Current Research Projects
Detector Team (Sponsored by Defense Threat Reduction Agency (DTRA))
Researchers: Yuefeng Zhu PhD, Gianluigi De Geronimo PhD, Zhuo Chen, Matthew Petryk, Sara Abraham, and Damon Anderson
Digital Signal Processing (DSP) Application-Specific Integrated Circuit (ASIC)
Create an ASIC with on-board DSP capabilities.
H3D Digital (H3DD) ASIC
Create a low-noise ASIC with increased waveform readout capabilities.
Thermal Effects and Neutron Effects on CZT
Study the effect of crystal temperature on signal readout.

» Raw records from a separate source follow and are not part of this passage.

Definition packet_header (packet : dict) : res unit :=
  let* _ := strict_keys packet "protected-action packet" PACKET_KEYS in
  let* _ := constant_field (get packet "schema_version") PACKET_SCHEMA
    "protected-action packet schema is unsupported" in
  let* _ := constant_field (get packet "authority") PACKET_AUTHORITY
    "protected-action packet authority is invalid" in
  constant_field (get packet "requested_by") PACKET_REQUESTER
    "protected-action packet requester is invalid".

(** Creation and expiry, and the lifetime between them. *)
Definition packet_window (packet : dict) : res (Z * Z) :=
  let* created := parse_utc (get packet "created_at") "protected-action packet created_at" in
  let* expires := parse_utc (get packet "expires_at") "protected-action packet expires_at" in
  let ttl_seconds := expires - created in
  raise_if (ttl_seconds <? MIN_PACKET_TTL_SECONDS) || (MAX_PACKET_TTL_SECONDS <? ttl_seconds)
    with (BrokerProtocolError "protected-action packet lifetime is invalid") ;;
  Ok (created, expires).

(** The observation against the creation: [or] evaluates its second operand
    only when the first is false. *)
Definition evidence_fresh (observed created : Z) : res unit :=
  let e := BrokerProtocolError "protected-action evidence is outside the freshness window" in
  let* latest := add_seconds (us created) MAX_CLOCK_SKEW_SECONDS in
  raise_if latest <? us observed with e ;;
  let* earliest := add_seconds (us created) (- MAX_PACKET_EVIDENCE_AGE_SECONDS) in
  raise_if us observed <? earliest with e ;;
  Ok tt.

Definition packet_body (created_at expires_at : pystr) (request : Request) :
    list (string * value) :=
  [("schema_version", vstr PACKET_SCHEMA);
   ("authority", vstr PACKET_AUTHORITY);
   ("requested_by", vstr PACKET_REQUESTER);
   ("created_at", VStr created_at);
   ("expires_at", VStr expires_at);
   ("request", request_value request)].

Definition packet_dict (p : Packet) : dict :=
  fields (packet_body p.(created_at) p.(expires_at) p.(request) ++
          [("packet_id", VStr p.(packet_id)); ("request_digest", VStr p.(request_digest))]).

Definition packet_value (p : Packet) : value := VDict (packet_dict p).

(** The packet against the clock. *)
Definition packet_current (created expires current : Z) : res unit :=
  let* horizon := add_seconds current MAX_CLOCK_SKEW_SECONDS in
  raise_if horizon <? us created
    with (BrokerProtocolError "protected-action packet creation time is in the future") ;;
  raise_if us expires <=? current
    with (BrokerProtocolError "protected-action packet has expired") ;;
  Ok tt.

Definition verify_protected_packet (raw : value) (now : clock) (utcnow : Z) : res Packet :=
  let* packet := mapping raw "protected-action packet" in
  let* _ := packet_header packet in
  let* (created, expires) := packet_window packet in
  let* request := normalize_packet_request (get packet "request") in
  let* observed := parse_utc (VStr request.(observed_at)) "protected-action observed_at" in
  let* _ := evidence_fresh observed created in
  let body := packet_body (utc_text created) (utc_text expires) request in
  let* digest := sha256_json (obj body) in
  let packet_id := str "jlpa-" ++ take 24 digest in
  raise_if negb (py_eq (get packet "request_digest") (VStr digest))
    with (BrokerProtocolError "protected-action packet digest does not match") ;;
  raise_if negb (py_eq (get packet "packet_id") (VStr packet_id))
    with (BrokerProtocolError "protected-action packet ID does not match") ;;
  let* current := current_utc now utcnow in
  let* _ := packet_current created expires current in
  Ok {| created_at := utc_text created; expires_at := utc_text expires; request := request;
        packet_id := packet_id; request_digest := digest |}.
(* ===== verification/Encoding.v ===== *)
(** * Bytes and text

    What [json.loads] does with bytes ([detect_encoding] and the decoders with
    [surrogatepass]), and base64 as receipts and tokens use it.  Bytes are
    [N]s below 256.  [b64_roundtrip] relates the two directions of base64. *)

From S2P Require Import Prelude Regex Sha256 PyUrl.
Local Open Scope N_scope.

Abbreviation bytes := (list N).

Definition UnicodeDecodeError : exn := ValueError "codec can't decode byte".

(** ** Decoding *)

Definition cont (b : N) : bool := (128 <=? b) && (b <=? 191).

(** [b.decode("utf-8", "surrogatepass")]: the shortest forms, up to U+10FFFF;
    three-byte forms of surrogates are let through. *)
Fixpoint utf8_decode (b : bytes) : res pystr :=
  match b with
  | [] => Ok []
  | a :: b1 =>
      if a <? 128 then let* s := utf8_decode b1 in Ok (a :: s)
      else if a <? 194 then Raise UnicodeDecodeError
      else if a <? 224 then
        match b1 with
        | x :: b2 =>
            if cont x then
              let* s := utf8_decode b2 in Ok (((a - 192) * 64 + (x - 128)) :: s)
            else Raise UnicodeDecodeError
        | _ => Raise UnicodeDecodeError
        end
      else if a <? 240 then
        match b1 with
        | x :: y :: b3 =>
            let c := (a - 224) * 4096 + (x - 128) * 64 + (y - 128) in
            if cont x && cont y && (2048 <=? c) then
              let* s := utf8_decode b3 in Ok (c :: s)
            else Raise UnicodeDecodeError
        | _ => Raise UnicodeDecodeError
        end
      else if a <? 245 then
        match b1 with
        | x :: y :: z :: b4 =>
            let c := (a - 240) * 262144 + (x - 128) * 4096 + (y - 128) * 64 + (z - 128) in
            if cont x && cont y && cont z && (65536 <=? c) && (c <=? 1114111) then
              let* s := utf8_decode b4 in Ok (c :: s)
            else Raise UnicodeDecodeError
        | _ => Raise UnicodeDecodeError
        end
      else Raise UnicodeDecodeError
  end.

(** The 16-bit and 32-bit units of a text; [le]: little-endian. *)
Fixpoint units16 (le : bool) (b : bytes) : res (list N) :=
  match b with
  | [] => Ok []
  | [_] => Raise UnicodeDecodeError
  | x :: y :: b' =>
      let* l := units16 le b' in
      Ok ((if le then y * 256 + x else x * 256 + y) :: l)
  end.

Fixpoint units32 (le : bool) (b : bytes) : res pystr :=
  match b with
  | [] => Ok []
  | x :: y :: z :: w :: b' =>
      let c := if le then w * 16777216 + z * 65536 + y * 256 + x
               else x * 16777216 + y * 65536 + z * 256 + w in
      raise_if 1114111 <? c with UnicodeDecodeError ;;
      let* l := units32 le b' in
      Ok (c :: l)
  | _ => Raise UnicodeDecodeError
  end.

Definition high_half (n : N) : bool := (55296 <=? n) && (n <=? 56319).
Definition low_half (n : N) : bool := (56320 <=? n) && (n <=? 57343).

(** Surrogate pairs are joined; a surrogate alone is let through. *)
Fixpoint join_halves (l : list N) : pystr :=
  match l with
  | [] => []
  | h :: ((lo :: l2) as l1) =>
      if high_half h && low_half lo
      then (65536 + (h - 55296) * 1024 + (lo - 56320)) :: join_halves l2
      else h :: join_halves l1
  | [h] => [h]
  end.

Definition utf16_decode (le : bool) (b : bytes) : res pystr :=
  let* l := units16 le b in Ok (join_halves l).

(** [b.startswith(p)] *)
Definition bstarts (b p : bytes) : bool := startswith b p.

(** [b.decode(detect_encoding(b), "surrogatepass")] of [json.loads] *)
Definition json_decode (b : bytes) : res pystr :=
  if bstarts b [0; 0; 254; 255] then units32 false (drop 4 b)
  else if bstarts b [255; 254; 0; 0] then units32 true (drop 4 b)
  else if bstarts b [254; 255] then utf16_decode false (drop 2 b)
  else if bstarts b [255; 254] then utf16_decode true (drop 2 b)
  else if bstarts b [239; 187; 191] then utf8_decode (drop 3 b)
  else
    match b with
    | x :: y :: z :: w :: _ =>
        if x =? 0 then if y =? 0 then units32 false b else utf16_decode false b
        else if y =? 0 then
          if (z =? 0) && (w =? 0) then units32 true b else utf16_decode true b
        else utf8_decode b
    | [x; y] =>
        if x =? 0 then utf16_decode false b
        else if y =? 0 then utf16_decode true b
        else utf8_decode b
    | _ => utf8_decode b
    end.

(** ** Base64 *)

(** The character of a 6-bit value; [c62] and [c63] are ["+/"] or ["-_"]. *)
Definition b64_char (c62 c63 : N) (v : N) : N :=
  if v <? 26 then 65 + v
  else if v <? 52 then 97 + (v - 26)
  else if v <? 62 then 48 + (v - 52)
  else if v =? 62 then c62
  else c63.

Definition b64_val (c : N) : option N :=
  if upper c then Some (c - 65)
  else if lower c then Some (c - 97 + 26)
  else if digit c then Some (c - 48 + 52)
  else if c =? 43 then Some 62
  else if c =? 47 then Some 63
  else None.

Section Encode.
Context (c62 c63 : N).
#[local] Notation chr := (b64_char c62 c63).

Fixpoint b64_encode (b : bytes) : pystr :=
  match b with
  | [] => []
  | [x] => [chr (x / 4); chr ((x mod 4) * 16); 61; 61]
  | [x; y] => [chr (x / 4); chr ((x mod 4) * 16 + y / 16); chr ((y mod 16) * 4); 61]
  | x :: y :: z :: b' =>
      chr (x / 4) :: chr ((x mod 4) * 16 + y / 16) :: chr ((y mod 16) * 4 + z / 64) ::
      chr (z mod 64) :: b64_encode b'
  end.
End Encode.

(** [base64.b64encode(b).decode("ascii")] *)
Definition b64encode : bytes -> pystr := b64_encode 43 47.

(** [base64.urlsafe_b64encode(b).rstrip(b"=").decode("ascii")] *)
Definition base64url (b : bytes) : pystr :=
  List.filter (fun c => negb (c =? 61)) (b64_encode 45 95 b).

Definition Base64Error : exn := ValueError "Only base64 data is allowed".

Definition b64_get (c : N) : res N :=
  match b64_val c with Some v => Ok v | None => Raise Base64Error end.

(** Groups of four characters; only the last one has padding, but any number of
    ["="] may follow complete groups ([started]). *)
Fixpoint b64_groups (started : bool) (s : pystr) : res bytes :=
  if started && forallb (N.eqb 61) s then Ok []
  else
    match s with
    | [] => Ok []
    | a :: b :: c :: d :: s' =>
        let* x := b64_get a in
        let* y := b64_get b in
        if (c =? 61) && (d =? 61) && bool_decide (s' = []) then Ok [x * 4 + y / 16]
        else
          let* z := b64_get c in
          if (d =? 61) && bool_decide (s' = []) then
            Ok [x * 4 + y / 16; (y mod 16) * 16 + z / 4]
          else
            let* w := b64_get d in
            let* r := b64_groups true s' in
            Ok (x * 4 + y / 16 :: (y mod 16) * 16 + z / 4 :: (z mod 4) * 64 + w :: r)
    | _ => Raise Base64Error
    end.

(** [base64.b64decode(s.encode("ascii"), validate=True)] *)
Definition b64decode : pystr -> res bytes := b64_groups false.

(** ** Decoding inverts encoding *)

Lemma below_64 (P : N -> bool) v :
  forallb (fun n => P (N.of_nat n)) (seq 0 64) = true -> v < 64 -> P v = true.
Proof.
  intros H Hv. rewrite forallb_forall in H. rewrite <- (N2Nat.id v). apply H, in_seq. lia.
Qed.

Lemma b64_get_char v : v < 64 -> b64_get (b64_char 43 47 v) = Ok v.
Proof.
  intros Hv.
  pose proof (below_64 (fun v => bool_decide (b64_get (b64_char 43 47 v) = Ok v)) v) as H.
  eapply bool_decide_eq_true, H; [vm_compute; reflexivity | done].
Qed.

Lemma b64_char_pad v : v < 64 -> (b64_char 43 47 v =? 61) = false.
Proof.
  intros Hv. apply negb_true_iff.
  apply (below_64 (fun v => negb (b64_char 43 47 v =? 61)) v); [vm_compute; reflexivity | done].
Qed.

(** Three bytes at a time. *)
Lemma triples_ind (P : bytes -> Prop) :
  P [] -> (forall x, P [x]) -> (forall x y, P [x; y]) ->
  (forall x y z b, P b -> P (x :: y :: z :: b)) -> forall b, P b.
Proof.
  intros H0 H1 H2 H3. fix IH 1. intros [|x [|y [|z b]]]; [exact H0 | exact (H1 x) | exact (H2 x y) | exact (H3 x y z b (IH b))].
Qed.

Ltac sextets := rewrite ?b64_get_char, ?b64_char_pad by
  first [ apply N.mod_lt; lia
        | apply N.Div0.div_lt_upper_bound; lia
        | zify; Z.to_euclidean_division_equations; lia ].

Lemma b64_groups_encode started b :
  Forall (fun x => x < 256) b -> b64_groups started (b64encode b) = Ok b.
Proof.
  unfold b64encode. revert started. induction b as [|x|x y|x y z b IH] using triples_ind;
    intros started Hb; rewrite ?Forall_cons in Hb.
  - by destruct started.
  - destruct Hb as [Hx _]. cbn [b64_encode b64_groups forallb].
    rewrite (N.eqb_sym 61), b64_char_pad by (apply N.Div0.div_lt_upper_bound; lia).
    rewrite andb_false_r. sextets. cbn [N.eqb Pos.eqb andb]. rewrite bool_decide_true by done.
    do 2 f_equal. zify; Z.to_euclidean_division_equations; lia.
  - destruct Hb as (Hx & Hy & _). cbn [b64_encode b64_groups forallb].
    rewrite (N.eqb_sym 61), b64_char_pad by (apply N.Div0.div_lt_upper_bound; lia).
    rewrite andb_false_r. sextets. cbn [N.eqb Pos.eqb andb]. rewrite bool_decide_true by done.
    cbn [andb]. do 2 f_equal; [|f_equal]; zify; Z.to_euclidean_division_equations; lia.
  - destruct Hb as (Hx & Hy & Hz & Hb). cbn [b64_encode b64_groups forallb].
    rewrite (N.eqb_sym 61), b64_char_pad by (apply N.Div0.div_lt_upper_bound; lia).
    rewrite andb_false_r. sextets. cbn [andb]. rewrite IH by done.
    do 2 f_equal; [|f_equal; [|f_equal]]; zify; Z.to_euclidean_division_equations; lia.
Qed.

Lemma b64_roundtrip b : Forall (fun x => x < 256) b -> b64decode (b64encode b) = Ok b.
Proof. apply b64_groups_encode. Qed.

Lemma b64_char_plain v : v < 64 -> plain (b64_char 43 47 v).
Proof.
  intros Hv. apply plainb_plain.
  apply (below_64 (fun v => plainb (b64_char 43 47 v)) v); [vm_compute; reflexivity | done].
Qed.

Study the effect of neutron damage on the CZT crystal as well as potential lattice healing through high-temperature annealing.
NASA Balloon Project
In collaboration with Los Alamos National Laboratory (LANL), prepare a CZT detector system to measure space gamma rays from a high-altitude NASA balloon.
Super-MeV Gamma Ray Spectroscopy
Attempt to measure gamma rays over 1 MeV with CZT.
CZT Detector Efficiency
Determine the mechanism for CZT’s relatively low efficiency.
Large CZT detector
Characterize the world’s largest CZT detector at 4 x 4 x 1.5 cm.
Orion Digital 3-Dimensional Position-Sensitive CdZnTe Detectors
Our digital ASIC system is the newest generation of readout system to acquire the signals from CdZnTe detectors. It reads waveforms from 121 anode pixels plus 1 planar cathode via onboard preamplifiers. This lossless data acquisition provides much more information than just the peak amplitude and time provided by the older analog ASIC. This ASIC can achieve energy resolution of 0.41 % FWHM for single-pixel events and 0.58 % FWHM for all events combined at 662 keV with 3-MeV dynamic range. Furthermore, waveform tracking allows sub-pixel position resolution; we can achieve position resolution of 300 um or better at 662 keV. Waveforms also allow limited event identification, such as differentiating charge sharing and Compton scattering. We have also just scratched the surface in terms of this ASIC’s potential.
Gamma-Ray Imaging Team (Sponsored by NA-22, National Nuclear Security Administration (NNSA))
Researchers: Daniel Shy, Valerie Nwadeyi, and Alexander Rice
Filtered Back-projection (FBP), Maximum Likelihood Expectation Modeling (MLEM), and Time-Encoded Imaging (TEI).
Proton Range Verification
Use imaging techniques to verify proton range in tissue in order to precisely deliver dose during medical therapy.
Quantification of Nuclear Material Holdup
In collaboration with Justin Knowles PhD of Consolidated Nuclear Security, LLC and Y-12 National Security Complex, use imaging techniques to check for buildup on nuclear material in opaque pipes in order to prevent blockage.
Consortium for Monitoring, Technology, & Verification (MTV)
During July 2019, students Daniel Shy and Zhuo Chen and summer intern Brendan Huhlein conducted a week-long measurement campaign at Idaho National Laboratory.
Source position estimation without GPS is performed with a commercial detector, the H3D Polaris H420, and an inertial measurement unit (IMU) attached to the shoe of the user.
The pixelated CZT detectors developed by our group provide 3-D positions and energy depositions of gamma-ray interactions within their volume. This detailed information allows us to determine the incident direction of gamma rays, based on the physics of their interactions with the CZT. We use both Compton and coded aperture imaging techniques to determine the spatial distribution of gamma-ray emitting materials around our detectors.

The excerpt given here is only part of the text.